11.17.2009

Red Stripes

There is something odd about the modern pregnancy test. It seems too industrial for my taste, too analytical. Answers like that aren't meant to be instant and given alone on the toilet. They're meant to be savored with others, their full implications dawning upon the woman with support from those who have gone through it and have a hand of comfort or words of wisdom to impart.

Instead, my wife pee'd on a plastic stick and looked for a red stripe to appear.

Now, don't get me wrong. Modern science and medicine is a wonderful thing, and the convenience and health they provide are blessings. I just have a romantic view of pregnancy, and really the whole story of human life. If only pregnancy could be revealed in a dream, an angel gently whispering to the mother the coming of her child, and the beauty of the gift. Are we beyond that? Does anyone want that? I think people want to know ASAP so they can get on with their lives as quickly and efficiently as possible. Maybe because to them, life is something to do, not something to savor? I'm not sure.

I am sure that our pregnancy test experience was interesting. When "Mrs. Abu-Who" felt like she might be with child, she told me we needed to get some tests from the local Target. No problem, of course, but we had a perfect Target Lady experience.

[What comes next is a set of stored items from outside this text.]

(* src/internal/knowledge/authorize.go#phaseAtLeast *)
Definition phaseAtLeast (current minimum : string) : bool :=
  let order := CasePhases in
  (index_from 0 minimum order <=? index_from 0 current order) && (0 <=? index_from 0 minimum order).

(* src/internal/knowledge/authorize.go#reject *)
Definition reject (reason : string) : error := AuthorizationError reason.

(** ** Authorization *)

(** The solution may be told once the case is over. *)
(* src/internal/knowledge/authorize.go:168-170 (AuthorizeWithWitnesses) *)
Definition locked (input : Preflight) (evidenceID : string) : bool :=
  mem evidenceID (pf_SolutionLocked input) && negb (String.eqb (pf_CasePhase input) CasePhaseDenouement).

(* src/internal/knowledge/authorize.go:167-184 (AuthorizeWithWitnesses) *)
Definition reveal_ok (input : Preflight) (decision : CaseDecision) (evidenceID : string) : res unit :=
  if locked input evidenceID then Err (reject AuthorizationSolutionLocked)
  else if negb (mem evidenceID (pf_CaseEvidence input)) then Err (reject AuthorizationIneligibleReveal)
  else
    match pf_Eligibility input !! evidenceID with
    | None => Err (reject AuthorizationIneligibleReveal)
    | Some eligible =>
        if negb (mem (cd_Kind decision) (el_Kinds eligible)) then Err (reject AuthorizationIneligibleReveal)
        else if negb (phaseAtLeast (pf_CasePhase input) (el_MinimumPhase eligible)) then
          Err (reject AuthorizationIneligiblePhase)
        else if negb (intersects (cd_TargetRefs decision) (el_Targets eligible)) then
          Err (reject AuthorizationInvalidTarget)
        else Ok tt
    end.

(* src/internal/knowledge/authorize.go:208-225 (AuthorizeWithWitnesses) *)
Fixpoint question_entries (input : Preflight) (target : string) (evidence : list string) : res (list Entry) :=
  match evidence with
  | [] => Ok []
  | evidenceID :: rest =>
      if locked input evidenceID then Err (reject AuthorizationSolutionLocked)
      else if negb (mem evidenceID (pf_CaseEvidence input)) then Err (reject AuthorizationIneligibleReveal)
      else
        match pf_Beliefs input !! (target, evidenceID) with
        | None => Err (reject AuthorizationQuestionTargetMismatch)
        | Some belief =>
            entries ← question_entries input target rest;
            Ok ({| en_RecipientID := pf_ActingActorID input; en_EvidenceID := evidenceID;
                   en_Testimony := Some {|
                     td_BeliefID := ab_ID belief; td_SourceActorID := ab_HolderID belief;
                     td_RecipientID := pf_ActingActorID input; td_EvidenceID := evidenceID;
                     td_Stance := ab_Stance belief; td_Prose := ab_Prose belief |} |} :: entries)
        end
  end.

Section authorize.
Context {W : Type}.

(** [ShareAuthorizer] and [WitnessAuthorizer]; either may be absent. *)
Definition ShareAuthorizer : Type := string -> string -> string -> MW W bool.
Definition WitnessAuthorizer : Type := string -> list string -> MW W (string * bool).

(* src/internal/knowledge/authorize.go:119-124 (DenyShares) *)
Definition DenyShares : ShareAuthorizer := fun _ _ _ => mret false.

(* src/internal/knowledge/authorize.go:233-248 (AuthorizeWithWitnesses) *)
Fixpoint share_ok (input : Preflight) (shares : option ShareAuthorizer) (recipient : string)
    (evidence : list string) : MW W unit :=
  match evidence with
  | [] => mret tt
  | evidenceID :: rest =>
      if negb (bool_decide ((pf_ActingActorID input, evidenceID) ∈ pf_Known input)) then
        throw (reject AuthorizationShareSourceUnknown)
      else
        allowed ← match shares with
                  | None => mret false
                  | Some authorized =>
                      answer ← attempt (authorized (pf_ActingActorID input) recipient evidenceID);
                      lift (wrapf "authorize share target" answer)
                  end;
        if negb allowed then throw (reject AuthorizationShareTargetUnauthorized)
        else share_ok input shares recipient rest
  end.

(** The companion who saw it too, when one was there. *)
(* src/internal/knowledge/authorize.go:185-200 (AuthorizeWithWitnesses) *)
Definition with_witness (input : Preflight) (decision : CaseDecision) (witnesses : option WitnessAuthorizer)
    : MW W Plan :=
  let plan := actorEntries (pf_ActingActorID input) (cd_RevealRefs decision) in
  match witnesses with
  | None => mret plan
  | Some witness =>
      if Nat.eqb (List.length (cd_RevealRefs decision)) 0 then mret plan
      else
        answer ← attempt (witness (pf_ActingActorID input) (cd_TargetRefs decision));
        seen ← lift (wrapf "authorize companion witness" answer);
        let '(witnessID, allowed) := seen in
        if negb allowed then mret plan
        else if String.eqb witnessID EmptyString || String.eqb witnessID (pf_ActingActorID input) then
          throw (reject AuthorizationWitnessUnauthorized)
        else mret (plan ++ actorEntries witnessID (cd_RevealRefs decision))
  end.

(* src/internal/knowledge/authorize.go#AuthorizeWithWitnesses *)
Definition AuthorizeWithWitnesses (input : Preflight) (shares : option ShareAuthorizer)
    (witnesses : option WitnessAuthorizer) : MW W Plan :=
  match pf_Decision input with
  | None => throw (reject AuthorizationUnsupportedKind)
  | Some decision =>
      if negb (String.eqb (cd_CaseID decision) (pf_CaseID input)) then throw (reject AuthorizationWrongCase)
      else if negb (String.eqb (cd_ActorID decision) (pf_ActingActorID input)) then
        throw (reject AuthorizationWrongActor)
      else
        let kind := cd_Kind decision in
        if String.eqb kind CaseDecisionObserve || String.eqb kind CaseDecisionInvestigate then
          _ ← lift (all_ok (reveal_ok input decision) (cd_RevealRefs decision));
          with_witness input decision witnesses
        else if String.eqb kind CaseDecisionQuestion then
          match cd_TargetRefs decision with
          | [target] =>
              if negb (mem target (pf_CaseCharacters input)) then throw (reject AuthorizationInvalidTarget)
              else lift (question_entries input target (cd_RevealRefs decision))
          | _ => throw (reject AuthorizationInvalidTarget)
          end
        else if String.eqb kind CaseDecisionShare then
          match cd_TargetRefs decision with
          | [recipient] =>
              _ ← share_ok input shares recipient (cd_RevealRefs decision);
              mret (actorEntries recipient (cd_RevealRefs decision))
          | _ => throw (reject AuthorizationInvalidTarget)
          end
        else if String.eqb kind CaseDecisionRequestHint || String.eqb kind CaseDecisionAccuse ||
                String.eqb kind CaseDecisionOther then
          if negb (Nat.eqb (List.length (cd_RevealRefs decision)) 0) then
            throw (reject AuthorizationUnsupportedKind)
          else mret []
        else throw (reject AuthorizationUnsupportedKind)
  end.

(* src/internal/knowledge/authorize.go#Authorize *)
Definition Authorize (input : Preflight) (shares : option ShareAuthorizer) : MW W Plan :=
  AuthorizeWithWitnesses input shares None.
End authorize.
Arguments ShareAuthorizer W : clear implicits.
Arguments WitnessAuthorizer W : clear implicits.

(** ** Loading the snapshot *)

(** The string objects an entity records; others are skipped. *)
(* src/internal/knowledge/loader.go#objects *)
Definition knowledge_objects (state : EntityState) (predicate : string) : list string :=
  omap (fun o => match o with AString value => Some value | _ => None end) (objectsFor state predicate).

(* src/internal/knowledge/loader.go#soleString *)
Definition soleString (state : EntityState) (predicate : string) : res string :=
  match knowledge_objects state predicate with
  | [value] => Ok value
  | _ => Err (Errorf "entity holds another number of values" [])
  end.

(* src/internal/knowledge/loader.go#entityInstance *)
Definition entityInstance (id : string) : string := last_part id.

(** The latest of the phases an entity records. *)
(* src/internal/knowledge/loader.go:158-169 (currentCasePhase) *)
Fixpoint latest_phase (values : list string) (current : string) (currentRank : Z) : res string :=
  match values with
  | [] => Ok current
  | value :: rest =>
      phase ← ParseCasePhase value;
      let rank := index_from 0 phase CasePhases in
      if currentRank <? rank then latest_phase rest phase rank else latest_phase rest current currentRank
  end.

(* src/internal/knowledge/loader.go#currentCasePhase *)
Definition currentCasePhase (state : EntityState) : res string :=
  match knowledge_objects state CaseLifecyclePhase with
  | [] => Err (Errorf "entity holds no values" [])
  | values => latest_phase values EmptyString (-1)
  end.

(** [EntitiesByPredicateValue]: the entities that record a value, up to a limit. *)
Class PredicateReader (W : Type) : Type := { EntitiesByPredicateValue : string -> string -> Z -> MW W (list string) }.

(* src/internal/knowledge/loader.go#type LoadResult *)
Record LoadResult : Type := { lr_TurnID : string; lr_Applicable : bool; lr_Preflight : option Preflight }.

Section loader.
Context {W : Type} `{Substrate, GraphStore W, Clock W, CaseArtifacts W, PredicateReader W}.

(** One pass of the loop; an evidence entity that is not there is left out. *)
(* src/internal/knowledge/loader.go#Loader.loadEligibility *)
Fixpoint loadEligibility (evidenceIDs : list string) (out : gmap string eligibility)
    : MW W (gmap string eligibility) :=
  match evidenceIDs with
  | [] => mret out
  | evidenceID :: rest =>
      read ← attempt (GetEntity evidenceID);
      match read with
      | Err err => if errors_Is ErrEntityNotFound err then loadEligibility rest out else throw err
      | Ok evidence =>
          phaseValue ← lift (soleString evidence EvidenceRevealPhase);
          minimum ← lift (ParseCasePhase phaseValue);
          let values := knowledge_objects evidence EvidenceRevealKindPredicate in
          _ ← lift (all_ok (fun value => kind ← ParseEvidenceRevealKind value; Ok tt) values);
          loadEligibility rest
            (<[evidenceID := {| el_MinimumPhase := minimum; el_Kinds := values;
                                el_Targets := knowledge_objects evidence EvidenceRevealTarget |}]> out)
      end
  end.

Our Target Lady saw the tests and said "Oh yeah, these are the good ones. I've used EPT and they never work, but these have worked for me every time!" I wonder if she leaves cookies out for the Stork?

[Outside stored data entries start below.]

(** The page loop, [pages] more pages before the cursor counts as stuck. *)
(* src/internal/ledger/reconcile.go:105-136 (Writer.Reconcile) *)
Fixpoint ledger_reconcile_pages (pages : nat) (cursor : string) (report : LedgerReconciliation)
    : MW W (LedgerReconciliation * option error) :=
  match pages with
  | O => mret (report, Some (Errorf "read too many pages without exhausting the cursor" []))
  | S pages =>
      read ← attempt (EntitiesWithPrefix (wr_turnPrefix wr) cursor (wr_pageLimit wr));
      match read with
      | Err err => mret (report, Some (Errorf "enumerate turns" [err]))
      | Ok result =>
          report ← ledger_reconcile_entities (pg_Entities result) report;
          if String.eqb (pg_NextCursor result) EmptyString then
            mret (report,
              match l_Failures report with
              | [] => None
              | failures => Some (Errorf "join" (map (fun f => Errorf "turn" [tf_Err f]) failures))
              end)
          else if String.eqb (pg_NextCursor result) cursor then
            mret (report, Some (Errorf "the turn enumeration returned the same cursor twice" []))
          else ledger_reconcile_pages pages (pg_NextCursor result) report
      end
  end.

(* src/internal/ledger/reconcile.go#Writer.Reconcile *)
Definition Ledger_Reconcile : MW W (LedgerReconciliation * option error) :=
  ledger_reconcile_pages maxReconcilePages EmptyString empty_ledger_report.
End writer.

(** ** Replaying *)

(** [ArtifactReader]. *)
(* src/internal/ledger/replay.go#type ArtifactReader *)
Class ArtifactReader (W : Type) : Type := {
  archived_GetVerdict : Ref -> MW W Verdict;
  archived_GetRoll : Ref -> MW W RollResult;
  archived_GetNarration : Ref -> MW W Narration
}.

(** [SeedSource]. *)
(* src/internal/ledger/replay.go#type SeedSource *)
Record ReplaySeeds (W : Type) : Type := { rs_CampaignID : string; rs_LoadSeed : MW W Seed }.
Arguments rs_CampaignID {W}. Arguments rs_LoadSeed {W}.

(* src/internal/ledger/replay.go#type Replay *)
Record Replay : Type := {
  rp_Manifest : TurnManifest; rp_Verdict : option Verdict; rp_Roll : option RollResult;
  rp_Reproduced : option RollResult; rp_Narration : option Narration }.

(* src/internal/ledger/replay.go#identicalRolls *)
Definition identicalRolls `{Codec RollResult} (recorded reproduced : RollResult) : res unit :=
  before ← wrapf "the archived roll could not be re-encoded" (Marshal recorded);
  after ← wrapf "the re-executed roll could not be encoded" (Marshal reproduced);
  require (String.eqb before after) (Errorf "re-executing its inputs now produces another roll" []).

(* src/internal/ledger/replay.go#checkBand *)
Definition checkBand (roll : option RollResult) (narration : Narration) : res unit :=
  let want := match roll with Some roll => r_Band roll | None => BandAuto end in
  require (String.eqb (n_Band narration) want) (Errorf "narration voices another band" []).

Section replay.
Context {W : Type} `{Substrate, ArtifactReader W, Codec RollResult}.
Variable seeds : ReplaySeeds W.

(* src/internal/ledger/replay.go#Reader.verdict *)
Definition replay_verdict (manifest : TurnManifest) : MW W (option Verdict) :=
  if String.eqb (m_VerdictRef manifest) EmptyString then mret None
  else
    ref ← lift (wrapf "turn records an unresolvable verdict reference" (ParseRef (m_VerdictRef manifest)));
    read ← attempt (archived_GetVerdict ref);
    verdict ← lift (wrapf "resolve the archived verdict" read);
    if negb (String.eqb (v_TurnID verdict) (m_TurnID manifest)) then
      throw (Errorf "the verdict belongs to another turn" [])
    else mret (Some verdict).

The first one we tried was, in my mind, ambiguous. Although Mrs. A says that any stripe is a positive, I wasn't ready to believe it. (There IS a stripe there, very faint, on the left.)


The second test was less open to interpretation. I allowed myself to be enthusiastic.


Finally, since there are three in a box (do they have that kind of shelf life? Does anyone actually keep one around for later?) we figured "what the heck? Lets pee on another stick!"


Yeah. No question. It was practically screaming at us, in all it's bold, red, perpendicular glory.

Now, thinking about it, I guess these tests are a good thing. I mean, today, there's a whole show dedicated to women who didn't know, until they GAVE BIRTH, that they were pregnant. I don't think an angel in their dreams could've convinced these chicks, if the actual BABY GROWING INSIDE THEM couldn't do it.

Maybe toilet's should have these tests built in. Maybe a courtesy in all hotel toilets could be a little light that blinks rapidly if a woman proves to be, ahem, replete? Like a Bat-Phone. But then, who'd buy the sticks from the Target Lady?